§ **Exercise description**
Return the run of lines below that opens with the line containing "st = False." and closes with the line containing "destruct op as [|", keeping each one exact.

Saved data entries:
(* ===== verification/SmsProps.v ===== *)
(** Theorems about the short message service: what can happen to it, that it stays well-formed and without
    access to freed memory, that no reference to a subscriber is lost, and where its queue exceeds its size. *)

From S2P Require Import Prelude Msc Gsm0340 Gsm0340Props Sms SmsInv SmsSafe SmsRefs.
Import Gsm0340 Sms SmsInv SmsSafe SmsRefs.

Module SmsProps.

(** What the service relies on: memory for messages to mobiles, extensions that fit into an address, and a
    database whose messages have their subscribers. *)
Record sms_env_ok (env : SmsEnv) : Prop := {
  ok_msgb : msgb_ok = true;
  ok_extension : forall s, is_Some (encode_bcd (extension s));
  ok_by_subscr : forall n s m, db_sms_get_unsent_by_subscr n s = Some m -> is_Some (sender m) /\ is_Some (receiver m);
  ok_for_subscr : forall n s m, db_sms_get_unsent_for_subscr n s = Some m -> is_Some (sender m);
  ok_get : forall n i m, db_sms_get n i = Some m -> sms_id m = i /\ is_Some (sender m) /\ is_Some (receiver m)
}.

Section props.
Context {env : SmsEnv}.

(** When an operation can happen: connections and transactions exist, a timer runs, paging ends on a connection
    with a subscriber, a subscriber gets no second connection, and the operator sends texts when there is memory
    and the subscriber 1, who is their sender. *)
Definition allowed (op : sms_op) (st : sms_state) : Prop :=
  match op with
  | OpRcv c _ | OpConnectionLost c | OpBusy c | OpIdle c => is_Some (conns st !! c)
  | OpTimer i => exists t, transs st !! i = Some t /\ is_Some (cp_timer t)
  | OpSapiReject c => exists conn, conns st !! c = Some conn /\ is_Some (c_subscr conn)
  | OpPaging _ event co =>
      event = RES_0 -> exists c conn, co = Some c /\ conns st !! c = Some conn /\ is_Some (c_subscr conn)
  | OpNewConnection s put =>
      (forall c conn u, s = Some u -> conns st !! c = Some conn -> c_subscr conn <> Some u) /\ (put = true -> is_Some s)
  | OpText _ _ _ => sms_alloc_ok = true /\ forall n, is_Some (subscr_by_id n 1)
  | OpResendPending | OpPushQueue | OpAttached _ | OpCalls _ | OpMaxPending _ | OpMaxFailure _ | OpClear => True
  end.

Inductive reachable : sms_state -> Prop :=
| reach_start max st ev : sms_queue_start max sms_empty = Some (tt, st, ev) -> reachable st
| reach_op op st st' ev : reachable st -> allowed op st -> run_op op st = Some (tt, st', ev) -> reachable st'.

Definition fails (op : sms_op) (st : sms_state) : Prop := exists c, op = OpSapiReject c /\ confused c st = true.

Lemma wp_run_op op st : sms_env_ok env -> ok 0 st -> allowed op st -> ~ fails op st -> wp (run_op op) (fun _ => ok 0) st.
Proof.
  intros [H1 H2 H3 H4 H5] Hok Hop Hf. destruct op as [c msg|i|c|s event co| | |s|s put|c|c|c|l|s str pid|n|n|]; cbn in Hop |- *.
  - destruct Hop as [conn Hc]. wp_steps. by eapply wp_rcv_sms.
  - destruct Hop as (t & Ht & _). eapply wp_timer; [done..|by apply lk_lookup].
  - destruct Hop as (conn & Hc & [s Hs]). eapply wp_sapi_reject; [done..|].
    destruct (confused c st) eqn:E; [|done]. exfalso. apply Hf. by exists c.
  - eapply wp_paging_ends; [done..|]. intros Hev. destruct (Hop Hev) as (c & conn & ? & ? & [s' ?]). by exists c, conn, s'.
  - by eapply wp_resend_pending.
  - by eapply wp_push.
  - wp_steps. by eapply wp_ready.
  - destruct Hop. by eapply wp_new_connection.
  - destruct Hop as [conn Hc]. by eapply wp_connection_lost.
  - destruct Hop as [conn Hc]. apply (wp_conn_upd c conn); [done|]. destruct Hok as [HT Hq]. split; [|done].
    by apply (twf_alter_conn c).
  - destruct Hop as [conn Hc]. by eapply wp_idle.
  - done.
  - destruct Hop. by eapply wp_send_text.
  - by eapply wp_queue_upd_ok.
  - by eapply wp_queue_upd_ok.
  - by eapply wp_clear.
Qed.

Lemma empty_ok : ok 0 sms_empty.
Proof.
  split.
  - assert (lk sms_empty = ∅) as E by by vm_compute. unfold T. rewrite E. cbn.
    split; try apply NoDup_nil_2; cbn; intros ?; rewrite ?lookup_empty; try done.
    + split; [by intros ?%elem_of_nil|by intros []].
    + split; [by intros ?%elem_of_nil|by intros []].
    + intros [[]|[[]|[]]]; done.
    + by intros ?%elem_of_nil.
  - split; cbn; try done; try apply NoDup_nil_2.
    + intros i. rewrite lookup_empty. split; [by intros ?%elem_of_nil|by intros []].
    + intros i. rewrite lookup_empty. by intros [].
Qed.

Lemma wp_start max : sms_env_ok env -> wp (sms_queue_start max) (fun _ => ok 0) sms_empty.
Proof.
  intros [H1 H2 H3 H4 H5]. unfold sms_queue_start, queue_upd. wp_steps. eapply wp_submit; [done..|].
  destruct empty_ok as [HT Hq]. split; [done|]. by eapply qwf_same; cycle 3.
Qed.

Lemma wp_none {A} (m : M sms_state sms_event A) Q st : m st = None -> wp m Q st = False.
Proof. unfold wp. by intros ->. Qed.
Lemma fails_fault op st : allowed op st -> fails op st -> run_op op st = None.
Proof. intros Hop (c & -> & Hc). destruct Hop as (conn & Hconn & [s Hs]). by apply (sapi_reject_fault c conn s). Qed.

Lemma fails_dec op st : fails op st \/ ~ fails op st.
Proof.
  destruct op as [| |c| | | | | | | | | | | | |]; try (right; by intros (? & ? & _)).
  destruct (confused c st) eqn:Hc; [left; by exists c|]. right. intros (c' & [= <-] & ?). congruence.
Qed.

Lemma run_op_ok op st : sms_env_ok env -> ok 0 st -> allowed op st ->
  (run_op op st = None <-> fails op st) /\ forall st' ev, run_op op st = Some (tt, st', ev) -> ok 0 st'.
Proof.
  intros He Hok Hop. split; [split|].
  - intros Hnone. destruct (fails_dec op st) as [Hf|Hf]; [done|]. exfalso.
    pose proof (wp_run_op op st He Hok Hop Hf) as H. by rewrite (wp_none _ _ _ Hnone) in H.
  - by apply fails_fault.
  - intros st' ev Hrun. assert (~ fails op st) as Hf by (intros Hf; apply fails_fault in Hf; [congruence|done]).
    pose proof (wp_run_op op st He Hok Hop Hf) as H. by apply (wp_run _ _ _ _ _ _ Hrun) in H.
Qed.

Lemma reachable_ok st : sms_env_ok env -> reachable st -> ok 0 st.
Proof.
  intros He. induction 1 as [max st ev Hrun|op st st' ev _ IH Hop Hrun].
  - pose proof (wp_start max He) as H. by apply (wp_run _ _ _ _ _ _ Hrun) in H.
  - by apply (run_op_ok op st He IH Hop) in Hrun.
Qed.

(** C22: safety of the short message service: from the start of the queue on, whatever messages, time-outs, pagings,
    attachments and connections come in any order, an operation follows no pointer to nothing and to nothing
    freed, but for one case exactly: SAPI 3 is rejected on a connection where a transaction of another
    protocol has data in the memory that is taken for a short message's. And always every message in memory
    belongs to one transaction or one channel request, every transaction has its subscriber's connection,
    the queue has at most one entry for a subscriber and for a message, and its counter is their number. *)
Theorem sms_safe : sms_env_ok env ->
  (forall max, sms_queue_start max sms_empty <> None) /\
  forall st, reachable st -> ok 0 st /\
    forall op, allowed op st -> run_op op st = None <-> exists c, op = OpSapiReject c /\ confused c st = true.
Proof.
  intros He. split; [|intros st Hst; pose proof (reachable_ok st He Hst) as Hok; split; [done|]].
  - intros max Hnone. pose proof (wp_start max He) as H. by rewrite (wp_none _ _ _ Hnone) in H.
  - intros op Hop. apply (run_op_ok op st He Hok Hop).
Qed.

(** C23: the references to subscribers: after any history of the service the references taken and not given back
    on each subscriber are exactly those of the connections, transactions, messages, queue entries and channel
    requests that exist, so none is lost and none is given back twice. *)
Theorem references_accounted st : reachable st -> forall s, refs st s = holders s st.
Proof.
  intros Hst. assert (D (fun _ => 0) st) as [_ HD]; [|intros s; rewrite HD; lia].
  induction Hst as [max st ev Hrun|op st st' ev _ IH _ Hrun].
  - refine (wlp_run _ _ _ _ _ _ (keeps_start (fun _ => 0) max sms_empty _) Hrun). split; [apply empty_D|done].
  - exact (wlp_run _ _ _ _ _ _ (keeps_run_op (fun _ => 0) op st IH) Hrun).
Qed.

End props.
(** ** A small network: the subscribers 1 and 2 have a message each from the other *)

Definition msg1 (i : Z) (from to : nat) : gsm_sms :=
  mk_gsm_sms i (Some from) (Some to) 0 0 0 0 0 0 [] 5 [0xc8; 0x32; 0x9b; 0xfd; 0x06] [].

#[local] Instance env1 : SmsEnv := {|
  cal := Gsm0340Props.cal1; GSM48_PDISC_SMS := 9;
  cp_mt_octet := fun m => match m with GSM411_MT_CP_DATA => 1 | GSM411_MT_CP_ACK => 4 | GSM411_MT_CP_ERROR => 0x10 end;
  cp_mt_of := fun x => if x =? 1 then Some GSM411_MT_CP_DATA else if x =? 4 then Some GSM411_MT_CP_ACK
                       else if x =? 0x10 then Some GSM411_MT_CP_ERROR else None;
  rp_mt_octet := fun m => match m with GSM411_MT_RP_DATA_MT => 1 | GSM411_MT_RP_ACK_MT => 3 | _ => 0 end;
  rp_mt_of := fun x => if x =? 0 then Some GSM411_MT_RP_DATA_MO else if x =? 2 then Some GSM411_MT_RP_ACK_MO
                       else if x =? 4 then Some GSM411_MT_RP_ERROR_MO else if x =? 6 then Some GSM411_MT_RP_SMMA_MO else None;
  rp_cause_octet := fun _ => 97; GSM411_CP_CAUSE_MSGTYPE_NOTEXIST := 97; GSM411_TMR_TC1A := (30, 0);
  mti_submit := fun x => x =? 1; msgb_tv_put := fun t v => [t; v];
  msgb_ok := true; trans_alloc_ok := true; sms_alloc_ok := true; pending_alloc_ok := true;
  subscr_dbid := Z.of_nat; extension := fun s => [Z.of_nat s]; subscr_by_id := fun _ _ => Some 1%nat; gsm_7bit_encode := fun l => (Z.of_nat (length l), l);
  clock := fun _ => 0; by_extension := fun _ _ => Some 2%nat; db_sms_store_rc := fun _ => 0;
  db_sms_get := fun _ i => Some (msg1 i 2 1);
  db_sms_get_unsent_by_subscr := fun _ s => if s <=? 1 then Some (msg1 11 2 1) else if s <=? 2 then Some (msg1 12 1 2) else None;
  db_sms_get_unsent_for_subscr := fun _ _ => None;
  get_channel := fun _ _ => None; dtap_rc := fun _ => 0 |}.

Lemma env1_ok : sms_env_ok env1.
Proof.
  split; [done|done|..].
  - intros n s m. cbn. destruct (s <=? 1); [intros [= <-]; done|]. destruct (s <=? 2); [intros [= <-]; done|done].
  - done.
  - intros n i m. cbn. intros [= <-]. done.
Qed.

Definition end_of (r : option (unit * sms_state * list sms_event)) : sms_state :=
  match r with Some (_, st, _) => st | None => sms_empty end.
Definition ends (r : option (unit * sms_state * list sms_event)) : bool := match r with Some _ => true | None => false end.
Lemma end_of_spec r : ends r = true -> exists ev, r = Some (tt, end_of r, ev).
Proof. destruct r as [[[[] st] ev]|]; [|done]. intros _. by exists ev. Qed.

Definition started : sms_state := end_of (sms_queue_start 1 sms_empty).
Lemma started_reachable : reachable started.
Proof. destruct (end_of_spec (sms_queue_start 1 sms_empty)) as [ev H]; [by vm_compute|]. exact (reach_start 1 _ _ H). Qed.

Lemma after op st : reachable st -> allowed op st -> ends (run_op op st) = true -> reachable (end_of (run_op op st)).
Proof. intros Hst Hop [ev H]%end_of_spec. exact (reach_op _ _ _ _ Hst Hop H). Qed.

(** The queue sends a message more than it has places for each time it is triggered: with one place, two messages
    are on their way after the second turn. *)
Theorem queue_overrun :
  max_pending (sms_queue started) = 1 /\ pending (sms_queue started) = 1 /\
  let st := end_of (run_op OpPushQueue started) in max_pending (sms_queue st) = 1 /\ pending (sms_queue st) = 2.
Proof. by vm_compute. Qed.

(** A call and a rejected SAPI on the connection of the first subscriber. *)
Definition called : sms_state :=
  end_of (run_op (OpCalls [(next_id started, true)]) (end_of (run_op (OpNewConnection (Some 1%nat) true) started))).
Lemma called_reachable : reachable called.
Proof.
  apply after; [|done|by vm_compute]. apply after; [apply started_reachable| |by vm_compute].
  split; [|by eexists]. intros c conn u _. replace (conns started) with (∅ : gmap nat sms_conn) by by vm_compute.
  by rewrite lookup_empty.
Qed.

Lemma sms_safe_witness :
  ok 0 called /\ allowed (OpSapiReject (next_id started)) called /\ run_op (OpSapiReject (next_id started)) called = None.
Proof.
  destruct (sms_safe env1_ok) as [_ H]. destruct (H called called_reachable) as [Hok Hop].
  assert (allowed (OpSapiReject (next_id started)) called) as Ha.
  { exists (mk_sms_conn (Some 1%nat) false true). split; [by vm_compute|by eexists]. }
  split; [exact Hok|]. split; [exact Ha|]. apply (Hop _ Ha). exists (next_id started). split; [done|by vm_compute].
Defined.

Lemma references_accounted_witness : refs called 1 = holders 1 called /\ holders 1 called = 4.
Proof. split; [apply (references_accounted called called_reachable 1)|by vm_compute]. Defined.

End SmsProps.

§ **Reply**
Lemma wp_none {A} (m : M sms_state sms_event A) Q st : m st = None -> wp m Q st = False.
Proof. unfold wp. by intros ->. Qed.
Lemma fails_fault op st : allowed op st -> fails op st -> run_op op st = None.
Proof. intros Hop (c & -> & Hc). destruct Hop as (conn & Hconn & [s Hs]). by apply (sapi_reject_fault c conn s). Qed.

Lemma fails_dec op st : fails op st \/ ~ fails op st.
Proof.
  destruct op as [| |c| | | | | | | | | | | | |]; try (right; by intros (? & ? & _)).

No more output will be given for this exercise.